__TASK PROMPT__
Please take the lines from the one holding "do! for_range 0 (Z.to_nat NR_FILE)" through the one holding "do! set_sb sbi" in the data below and copy them exactly.

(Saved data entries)
----

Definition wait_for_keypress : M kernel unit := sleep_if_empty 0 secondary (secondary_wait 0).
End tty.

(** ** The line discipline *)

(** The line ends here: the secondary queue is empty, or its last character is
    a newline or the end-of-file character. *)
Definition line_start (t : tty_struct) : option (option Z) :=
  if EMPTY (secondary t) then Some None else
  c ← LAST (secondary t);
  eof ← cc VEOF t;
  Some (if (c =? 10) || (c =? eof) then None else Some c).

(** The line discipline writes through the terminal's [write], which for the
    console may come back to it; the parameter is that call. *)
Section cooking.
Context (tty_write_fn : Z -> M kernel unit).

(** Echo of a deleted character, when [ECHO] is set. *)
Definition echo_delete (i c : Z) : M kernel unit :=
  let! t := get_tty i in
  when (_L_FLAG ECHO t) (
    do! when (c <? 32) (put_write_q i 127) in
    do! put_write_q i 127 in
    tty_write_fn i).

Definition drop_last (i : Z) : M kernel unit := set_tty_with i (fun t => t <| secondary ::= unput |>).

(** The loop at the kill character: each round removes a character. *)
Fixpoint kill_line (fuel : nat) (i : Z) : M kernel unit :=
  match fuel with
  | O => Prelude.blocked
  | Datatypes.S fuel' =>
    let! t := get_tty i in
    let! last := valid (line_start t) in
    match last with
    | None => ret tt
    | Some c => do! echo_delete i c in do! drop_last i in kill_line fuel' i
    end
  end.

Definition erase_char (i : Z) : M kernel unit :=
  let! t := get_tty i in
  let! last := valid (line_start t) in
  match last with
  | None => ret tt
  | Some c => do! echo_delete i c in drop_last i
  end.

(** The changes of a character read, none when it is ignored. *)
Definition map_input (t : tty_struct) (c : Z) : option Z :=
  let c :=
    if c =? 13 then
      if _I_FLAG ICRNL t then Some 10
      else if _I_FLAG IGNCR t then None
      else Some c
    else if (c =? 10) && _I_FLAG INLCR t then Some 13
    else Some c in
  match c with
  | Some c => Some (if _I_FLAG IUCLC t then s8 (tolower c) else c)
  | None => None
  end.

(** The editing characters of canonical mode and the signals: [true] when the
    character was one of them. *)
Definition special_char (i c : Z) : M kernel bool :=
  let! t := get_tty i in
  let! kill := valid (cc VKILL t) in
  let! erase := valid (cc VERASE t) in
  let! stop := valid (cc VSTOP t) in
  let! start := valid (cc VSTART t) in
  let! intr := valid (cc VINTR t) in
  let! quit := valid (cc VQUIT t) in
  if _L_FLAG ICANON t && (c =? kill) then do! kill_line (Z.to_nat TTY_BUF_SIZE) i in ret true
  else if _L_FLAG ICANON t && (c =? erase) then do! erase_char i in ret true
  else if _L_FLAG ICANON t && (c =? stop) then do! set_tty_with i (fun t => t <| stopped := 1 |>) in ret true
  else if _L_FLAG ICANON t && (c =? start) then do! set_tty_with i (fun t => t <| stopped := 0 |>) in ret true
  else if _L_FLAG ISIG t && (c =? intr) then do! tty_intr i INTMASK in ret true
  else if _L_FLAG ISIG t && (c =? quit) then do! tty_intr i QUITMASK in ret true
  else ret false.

----

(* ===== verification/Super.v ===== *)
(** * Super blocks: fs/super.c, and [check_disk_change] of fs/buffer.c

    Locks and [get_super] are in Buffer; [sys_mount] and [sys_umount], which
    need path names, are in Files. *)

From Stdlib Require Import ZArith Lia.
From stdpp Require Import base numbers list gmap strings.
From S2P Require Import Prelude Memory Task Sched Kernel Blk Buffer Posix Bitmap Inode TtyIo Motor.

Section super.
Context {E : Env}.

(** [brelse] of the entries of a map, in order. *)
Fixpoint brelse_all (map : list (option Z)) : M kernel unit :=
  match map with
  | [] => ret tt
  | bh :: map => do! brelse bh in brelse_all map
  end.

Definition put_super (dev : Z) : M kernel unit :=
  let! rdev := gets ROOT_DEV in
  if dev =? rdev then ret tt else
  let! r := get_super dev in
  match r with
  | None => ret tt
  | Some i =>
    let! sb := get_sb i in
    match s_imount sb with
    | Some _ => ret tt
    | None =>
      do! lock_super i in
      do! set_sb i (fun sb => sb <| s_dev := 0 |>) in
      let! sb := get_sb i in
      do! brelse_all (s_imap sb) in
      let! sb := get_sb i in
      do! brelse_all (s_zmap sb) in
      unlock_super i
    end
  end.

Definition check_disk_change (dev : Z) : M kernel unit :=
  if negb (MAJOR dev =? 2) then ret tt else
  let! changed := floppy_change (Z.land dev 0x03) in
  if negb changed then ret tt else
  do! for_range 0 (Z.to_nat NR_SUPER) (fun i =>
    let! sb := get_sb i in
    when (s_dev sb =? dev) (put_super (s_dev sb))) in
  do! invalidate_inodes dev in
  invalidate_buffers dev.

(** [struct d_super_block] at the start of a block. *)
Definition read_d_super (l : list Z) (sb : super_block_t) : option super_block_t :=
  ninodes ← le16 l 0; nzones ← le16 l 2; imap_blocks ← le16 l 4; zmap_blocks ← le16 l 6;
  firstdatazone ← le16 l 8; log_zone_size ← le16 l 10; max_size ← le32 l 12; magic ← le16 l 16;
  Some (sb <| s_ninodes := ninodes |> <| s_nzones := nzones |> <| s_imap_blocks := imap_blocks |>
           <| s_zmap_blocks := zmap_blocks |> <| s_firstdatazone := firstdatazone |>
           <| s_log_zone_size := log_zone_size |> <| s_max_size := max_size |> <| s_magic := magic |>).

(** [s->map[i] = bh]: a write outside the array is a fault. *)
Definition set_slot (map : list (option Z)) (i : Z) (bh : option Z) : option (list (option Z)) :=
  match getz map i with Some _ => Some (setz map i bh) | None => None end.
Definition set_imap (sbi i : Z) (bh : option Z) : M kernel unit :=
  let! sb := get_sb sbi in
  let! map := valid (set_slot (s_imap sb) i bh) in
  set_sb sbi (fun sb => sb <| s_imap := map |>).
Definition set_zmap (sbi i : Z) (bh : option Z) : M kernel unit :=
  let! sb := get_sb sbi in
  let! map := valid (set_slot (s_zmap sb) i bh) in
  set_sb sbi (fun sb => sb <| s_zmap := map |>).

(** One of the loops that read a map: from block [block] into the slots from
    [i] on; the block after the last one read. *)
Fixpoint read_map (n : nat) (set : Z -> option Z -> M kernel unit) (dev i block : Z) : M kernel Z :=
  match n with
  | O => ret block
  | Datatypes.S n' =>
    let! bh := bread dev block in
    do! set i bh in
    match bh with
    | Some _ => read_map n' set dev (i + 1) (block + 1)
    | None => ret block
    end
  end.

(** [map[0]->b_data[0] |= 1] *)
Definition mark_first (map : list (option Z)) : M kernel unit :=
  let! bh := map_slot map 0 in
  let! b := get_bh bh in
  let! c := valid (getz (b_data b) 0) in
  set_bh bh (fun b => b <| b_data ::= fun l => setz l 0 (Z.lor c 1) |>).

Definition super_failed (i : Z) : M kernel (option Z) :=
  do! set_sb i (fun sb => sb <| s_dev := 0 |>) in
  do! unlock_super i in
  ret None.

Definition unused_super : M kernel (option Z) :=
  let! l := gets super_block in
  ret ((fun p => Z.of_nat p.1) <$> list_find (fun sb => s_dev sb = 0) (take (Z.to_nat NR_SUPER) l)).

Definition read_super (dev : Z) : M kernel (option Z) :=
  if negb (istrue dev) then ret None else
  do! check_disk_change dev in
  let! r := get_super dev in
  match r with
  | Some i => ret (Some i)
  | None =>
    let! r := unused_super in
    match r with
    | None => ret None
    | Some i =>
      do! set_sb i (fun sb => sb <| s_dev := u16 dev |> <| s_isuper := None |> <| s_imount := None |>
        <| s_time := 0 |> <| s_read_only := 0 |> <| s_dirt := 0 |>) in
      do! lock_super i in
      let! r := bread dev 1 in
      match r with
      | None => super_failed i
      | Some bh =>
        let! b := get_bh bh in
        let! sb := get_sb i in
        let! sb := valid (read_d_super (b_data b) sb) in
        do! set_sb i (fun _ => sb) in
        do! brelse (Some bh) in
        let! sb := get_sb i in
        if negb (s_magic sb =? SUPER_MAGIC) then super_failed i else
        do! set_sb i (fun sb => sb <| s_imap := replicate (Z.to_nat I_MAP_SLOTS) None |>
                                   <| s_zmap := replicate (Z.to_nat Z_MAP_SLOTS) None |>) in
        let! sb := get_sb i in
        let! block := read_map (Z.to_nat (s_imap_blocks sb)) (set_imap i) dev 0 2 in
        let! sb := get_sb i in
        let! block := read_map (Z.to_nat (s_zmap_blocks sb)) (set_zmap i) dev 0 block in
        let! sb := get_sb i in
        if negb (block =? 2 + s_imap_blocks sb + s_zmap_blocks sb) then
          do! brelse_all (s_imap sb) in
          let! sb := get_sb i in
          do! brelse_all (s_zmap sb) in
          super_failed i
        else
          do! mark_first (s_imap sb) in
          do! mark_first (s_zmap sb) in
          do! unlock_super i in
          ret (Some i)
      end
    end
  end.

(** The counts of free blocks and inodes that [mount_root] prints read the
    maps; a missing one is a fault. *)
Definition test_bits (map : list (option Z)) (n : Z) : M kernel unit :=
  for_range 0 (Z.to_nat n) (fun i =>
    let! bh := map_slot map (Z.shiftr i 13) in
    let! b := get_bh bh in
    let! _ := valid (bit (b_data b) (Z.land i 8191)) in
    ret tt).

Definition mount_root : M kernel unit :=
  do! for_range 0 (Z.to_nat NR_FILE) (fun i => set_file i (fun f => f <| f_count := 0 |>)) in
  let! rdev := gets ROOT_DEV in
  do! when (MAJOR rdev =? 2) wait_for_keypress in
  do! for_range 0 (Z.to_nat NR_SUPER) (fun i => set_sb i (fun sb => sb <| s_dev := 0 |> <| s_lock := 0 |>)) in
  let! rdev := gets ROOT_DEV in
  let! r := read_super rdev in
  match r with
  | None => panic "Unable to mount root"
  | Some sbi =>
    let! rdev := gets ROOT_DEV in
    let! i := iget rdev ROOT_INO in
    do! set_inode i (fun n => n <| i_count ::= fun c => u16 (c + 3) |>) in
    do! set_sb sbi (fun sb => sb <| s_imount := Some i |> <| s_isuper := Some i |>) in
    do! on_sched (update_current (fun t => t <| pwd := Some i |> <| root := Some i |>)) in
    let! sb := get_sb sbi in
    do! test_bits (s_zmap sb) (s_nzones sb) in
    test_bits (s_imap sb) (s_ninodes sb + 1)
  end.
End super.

----

__RESULT OF THE EXERCISE__
  do! for_range 0 (Z.to_nat NR_FILE) (fun i => set_file i (fun f => f <| f_count := 0 |>)) in
  let! rdev := gets ROOT_DEV in
  do! when (MAJOR rdev =? 2) wait_for_keypress in
  do! for_range 0 (Z.to_nat NR_SUPER) (fun i => set_sb i (fun sb => sb <| s_dev := 0 |> <| s_lock := 0 |>)) in
  let! rdev := gets ROOT_DEV in
  let! r := read_super rdev in
  match r with
  | None => panic "Unable to mount root"
  | Some sbi =>
    let! rdev := gets ROOT_DEV in
    let! i := iget rdev ROOT_INO in
    do! set_inode i (fun n => n <| i_count ::= fun c => u16 (c + 3) |>) in
    do! set_sb sbi (fun sb => sb <| s_imount := Some i |> <| s_isuper := Some i |>) in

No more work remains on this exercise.